Gare şoku ve rejimin Vişne Bahçesi
İktidar daha önce, başarısız sonuçları da milliyetçi bir ajitasyona tevil edebiliyor ve muhalefetin önemli bir bölümünü hizaya çekebiliyordu. Riskli hamleler bir tür ‘milliyetçilik sigortası’ ile korunuyor, olumsuzlukların faturası gündeme bile gelmiyordu. Ancak Türkiye’de siyasi alanı da etkileyecek şekilde hızlanan iktisadi ve sosyal gelişmelerin geriye böyle bir imtiyaz da bırakmadığı Gare operasyonuyla birlikte ayyuka çıktı.
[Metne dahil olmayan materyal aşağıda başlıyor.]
(* ===== verification/Nfs.v ===== *)
(** * internal/sidecar/nfs.go and cmd/nfs-sidecar/main.go

    What the NFS sidecar serves and where, and the numbers of its file system;
    the server is the go-nfs library's. *)
From S2P Require Import Prelude GoStrings GoNet K8s ApiTypes Names PodTemplates.

Definition wrapu64 (z : Z) : Z := (z mod 2 ^ 64)%Z.
(** [syscall.Statfs_t], as far as it is used, and the answer of [FSStat]; an
    error leaves the answer as it was, and is not reported. *)
Record Statfs_t := mkStatfs {
  fs_Bsize : Z; fs_Blocks : Z; fs_Bfree : Z; fs_Bavail : Z; fs_Files : Z; fs_Ffree : Z }.
Record FSStat_answer := mkFSStat {
  TotalSize : Z; FreeSize : Z; AvailableSize : Z; TotalFiles : Z; FreeFiles : Z; AvailableFiles : Z }.
Definition FSStat (stat : result Statfs_t) (s : FSStat_answer) : FSStat_answer * option error :=
  (match stat with
   | Err _ => s
   | Ok stat =>
       let size blocks := wrapu64 (blocks * wrapu64 (fs_Bsize stat)) in
       mkFSStat (size (fs_Blocks stat)) (size (fs_Bfree stat)) (size (fs_Bavail stat))
         (fs_Files stat) (fs_Ffree stat) (fs_Ffree stat)
   end, None).

(** The address and the path that [main] serves, or the fatal message. *)
Definition nfs_main `{Environ} : string + (string * string) :=
  let addr := Getenv "KDFS_NFS_BIND" in
  let addr := if bool_decide (addr = "") then ":2049" else addr in
  let exportPath := Getenv "KDFS_NFS_EXPORT" in
  if bool_decide (exportPath = "") then inl "KDFS_NFS_EXPORT not set" else inr (exportPath, addr).

(** What is reported is ordered as a file system is, when its size in bytes
    fits in 64 bits. *)
Theorem FSStat_ordered (stat : Statfs_t) (s : FSStat_answer) :
  (0 < fs_Bsize stat < 2 ^ 63)%Z → (0 ≤ fs_Bavail stat ≤ fs_Bfree stat)%Z →
  (fs_Bfree stat ≤ fs_Blocks stat)%Z → (fs_Blocks stat * fs_Bsize stat < 2 ^ 64)%Z →
  let r := (FSStat (Ok stat) s).1 in
  (0 ≤ AvailableSize r ≤ FreeSize r)%Z ∧ (FreeSize r ≤ TotalSize r)%Z ∧
  TotalSize r = (fs_Blocks stat * fs_Bsize stat)%Z.
Proof.
  intros Hb Ha Hf Ht. cbn. assert (wrapu64 (fs_Bsize stat) = fs_Bsize stat) as ->
    by (apply Z.mod_small; lia).
  unfold wrapu64. rw !Z.mod_small; nia.
Qed.

(** From the controller's pod to the export: the process that sees the
    environment of its container serves the directory of the volume on the
    engine's node, which is where the file of the local replica lies, and not a
    mount of the volume that the engine exports. *)
Theorem nfs_exports_data_directory `{Env : Environ, PodImages} (process : Environ) (engine : Engine)
    (hosts : list string) (c : Container) :
  ps_Containers (pod_spec (EnginePodFor engine hosts)) !! 2 = Some c →
  (∀ n val, env_value n (c_Env c) = Some val → process n = val) →
  ∃ export, @nfs_main process = inr (export, ":2049") ∧
    host_path (EnginePodFor engine hosts) c (export +:+ "/vol.img") =
      Some (DataPath (es_VolumeRef (eng_spec engine))).
Proof.
  intros [= <-] Henv. set (v := es_VolumeRef (eng_spec engine)). exists ("/data/" +:+ v).
  assert (env_value "KDFS_NFS_EXPORT" (c_Env (nfs_container v)) = Some ("/data/" +:+ v) ∧
    env_value "KDFS_NFS_BIND" (c_Env (nfs_container v)) = Some ":2049") as [E1 E2] by done.
  apply Henv in E1, E2. unfold nfs_main, Getenv. rw E1 E2. split; [done|].
  rw string_app_assoc. reflexivity.
Qed.
(* ===== verification/BringUp.v ===== *)
(** * A volume comes up

    The four reconcilers together, over one API server (Store.v), with agents
    and sidecars that do what they are asked and a kubelet that starts pods.
    The reconciles of replicas and of the engine, and the kubelet, carry out the
    machine of Stages.v step by step; with it, a volume that was created becomes
    Ready. *)
From S2P Require Import Prelude GoStrings GoNet GoJson Sha256 K8s ApiTypes Names Network WireTypes Client MemStore Status AgentClient SidecarClient VolumeNodes VolumeScale PodTemplates VolumeController ReplicaController EngineController Store Stages.

#[local] Arguments obj : simpl never.

(** ** The environment *)
Section environment.
Context {W} (h : handler ctl W) (view : W → store).
Context (rr : ReplicaReconciler) (c : option SidecarStatusClient).
(** The address that the kubelet gives to a pod, and what the sidecar there says. *)
Context (ip : okey → string) (sidecar : string → SidecarStatus) (kubelet : okey → W → W).

Definition up_status (key : okey) : PodStatus := mkPodStatus PodRunning (ip key) [true].
Definition start_pod (key : okey) (s : store) : store :=
  set_objects KPod s
    (alter (λ p, mkPod (pod_meta p) (pod_spec p) (up_status key)) key (objects KPod s)).
(** The agents provision, the sidecars answer, accept reconfigurations and keep what they were
    told, the kubelet starts the pod it is told to start, if there is one; nobody else writes. *)
Class Cooperative : Prop := {
  coop_agent nodeID s : lands h view (choose_agent rr nodeID) s (λ r s', (∃ a, r = Ok a) ∧ s' = s);
  coop_provision a req s : lands h view (CreateReplica a req) s (λ r s', (∃ x, r = Ok x) ∧ s' = s);
  coop_status sc key s : sc = rr_SidecarStatusClient rr ∨ sc = c →
    lands h view (GetStatus (status_client sc) (ip key)) s (λ r s', r = Ok (sidecar (ip key)) ∧ s' = s);
  coop_reconfigure key ras s : lands h view (triggerReconfigure (ip key) ras) s
    (λ r s', r = Ok tt ∧ s' = tell (reconfigureURL (ip key)) (reconfigure_payload ras) s);
  coop_ip key : ip key ≠ "";
  coop_kubelet key w : view (kubelet key w) = start_pod key (view w) }.
End environment.

(** ** The children of a volume on the chosen nodes

    The replica with index [i] is on the node [chosen !! i]; the engine has the
    attachments of the indices [order]. *)
Section children.
Context `{Environ, PodImages} (v : Volume) (chosen : list string) (order : list nat).
Context (ip : okey → string) (sidecar : string → SidecarStatus).
(** The hash of the attachments that the engine was last configured with, or
    nothing for an engine that has not been Running yet. *)
Context (last : string).

Definition count : nat := length chosen.
(** All of them, in order. *)
Definition indices : list nat := seq 0 count.
Definition node_at (i : nat) : string := placed_node v (default "" (chosen !! i)).
Definition is_local (i : nat) : bool := bool_decide (node_at i = vs_NodeID (vol_spec v)).
Definition replica_at (i : nat) : Replica := replica_for v (Z.of_nat i) (node_at i).
Definition replica_name (i : nat) : NamespacedName :=
  mkName (vol_Namespace v) (ReplicaName (vol_Name v) (Z.of_nat i)).
Definition replica_okey (i : nat) : okey := okey_of (replica_name i).
Definition pod_okey (i : nat) : okey :=
  (vol_Namespace v, ReplicaName (vol_Name v) (Z.of_nat i) +:+ "-pod").
Definition engine_pod_okey : okey := (vol_Namespace v, EngineName (vol_Name v) +:+ "-pod").
(** C3. A volume that is up is scaled.  Take a volume that came up (from its
    creation, by six rounds), and let somebody ask for another number of
    replicas than it has (or, with an automatic count, let nodes come or go).
    After a pass of the volume controller, and once the pods of the deleted
    replicas, if any, are gone, six rounds in which every replica, the engine and
    the kubelet get a turn and a pass of the volume controller make the volume
    Ready again, with exactly as many replicas as are asked for, all Running,
    and an engine that is Running, whose attachments are exactly them and whose
    recorded hash is that of these attachments; and unless the hash is the one
    that was recorded before, the last request that the engine's sidecar accepted
    at its reconfigure address carries exactly these attachments.  The API server
    and the sidecars are those of BringUp.v, and the count asked for is at most ten
    below the largest integer.  That it is reconfigured holds at the end of the
    rounds: Ready alone does not say it ([ready_before_reconfigured]). *)
Theorem volume_rescales v (w w' w'' : W) (n n' : Z) (count : string) (rounds rounds' : list (list step)) :
  created v n (view w) → served_well ip sidecar v →
  let k := replicas_for n (cluster_nodes (view w)) in
  length rounds = 6 → Forall (complete_round k) rounds →
  asks v count n' (view (Reconcile_volume v (Performs v (concat rounds) (Reconcile_volume v w)))) (view w') →
  n' ≠ Z.of_nat k → (n' + 10 ≤ max_int64)%Z →
  collected v (Z.to_nat n') (view (Reconcile_volume v w')) (view w'') →
  length rounds' = 6 → Forall (complete_round (Z.to_nat n')) rounds' →
  let w3 := Reconcile_volume v (Performs v (concat rounds') w'') in
  volume_up ip sidecar v (Z.to_nat n') (view w3) ∧ reconfigured ip v (view w') (view w3).
Proof.
  intros Hcr Hs k Hsix Hrounds (stored & nodes & Hf & Hw' & Hn') Hk Hmax Hcol Hsix' Hrounds'.
  destruct (comes_up h view rr c ip sidecar kubelet v w n rounds Hcr Hs Hsix Hrounds)
    as (v1 & chosen & stored1 & a & Hlen & Hv1 & Hat & (He & Hc & Hrun) & Hph & Href & Hm & Hsp).
  pose proof (as_volume Hat) as Hf1. rw Hv1 Hf in Hf1. injection Hf1 as ->.
  set (v2 := asked_for count stored1) in *.
  assert (vol_meta v2 = vol_meta v) as Hv2 by (cbn; by rw Hm Hv1).
  assert (at_stage v2 chosen (indices chosen) ip sidecar "" v2 (view w') a) as Hat2.
  { apply (at_stage_alike v1); [by cbn; rw ?Hm ?Hsp..|]. rw Hw' -Hv1. eapply keep_volume, at_stage_nodes, Hat. }
  assert (is_local v2 chosen = is_local v1 chosen) as Hloc.
  { unfold is_local, node_at, placed_node. cbn. by rw Hsp. }
  destruct (lands_rescale h view ip sidecar v2 chosen _ (view w') a n' Hat2 He Hrun Href Hph Hn') with (w := w')
    as (chosen' & k' & stored3 & Hlen3 & Hk' & Hloc' & Hat3 & (Km & _ & Kr) & Hph3); [by rw Hlen|done|done|].
  change (run h _ w').2 with (Reconcile_volume v2 w') in Hat3. rw (reconcile_meta h v v2) // in Hat3.
  rw -Hlen3 Nat2Z.id. rw -Hlen3 !Nat2Z.id in Hcol, Hrounds'.
  assert (accepted v2 chosen' ip sidecar) as Hacc by by eapply served_accepted.
  destruct (rounds_ready h view rr c ip sidecar kubelet v2 chosen' (indices chosen') (replicasHash (all_final v2 chosen (indices chosen) ip sidecar)) stored3 w'' (grown k' a) rounds' ltac:(done) Hacc)
    as (stored4 & a4 & Hat4 & Hup4 & _ & Hready); [|  |done|done|by rw Kr|by rw Hph3|by rw Km|].
  { apply Hat3. by apply (collected_meta v). }
  { eapply grown_consistent; [|exact Hc|exact He]. intros i Hi. by rw Hloc' // Hloc. }
  rw (performs_meta h rr c kubelet v v2) // (reconcile_meta h v v2) // in Hat4. cbv zeta.
  destruct (engine_up ip sidecar v2 chosen (indices chosen) _ v2 (view w') a ltac:(done) Hat2 He) as (st & Hf2 & _);
    [by rw Hloc|].
  split; [eapply volume_up_meta|eapply reconfigured_meta]; [exact Hv2| |exact Hv2|].
  - eapply (stage_up ip sidecar v2 chosen' (indices chosen')); [done|exact Hacc|exact Hat4|exact Hup4|exact Hready].
  - eapply (stage_reconfigured ip sidecar v2 chosen' (indices chosen')); [done|exact Hf2|exact Hat4|apply Hup4..].
Qed.
End properties.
“Eğer bir hastalığa bir sürü çare öneriliyorsa o hastalık onulmaz demektir.”
Çehov
Gare’de silahsız ve savunmasız haldeyken öldürülen 13 kişiden 12’si Türkiye Cumhuriyeti vatandaşıydı ve Temmuz 2015 ile Eylül 2016 arasındaki 14 aylık sürede PKK tarafından alıkonulmuşlardı. Bu zaman aralığı, bugün içinde bulunduğumuz pek çok durumu ortaya çıkaran ve Gare operasyonu da dâhil olmak üzere hemen tüm başlıklarda yaşanan kriz ve yüksek tansiyonu hem üreten hem de ona gereksinim duyan yönetim şeklinin ortaya çıktığı, yoğun şiddet ortamının başlangıç dönemidir. O halde şöyle de söyleyebiliriz ki, trajik ölümleri Türkiye’de alışılagelmişin dışında bir tartışma ortamı yaratan 12 kişinin Gare’deki varlıkları, 2015’te girilen ‘yeni yol’un doğrudan sonucudur.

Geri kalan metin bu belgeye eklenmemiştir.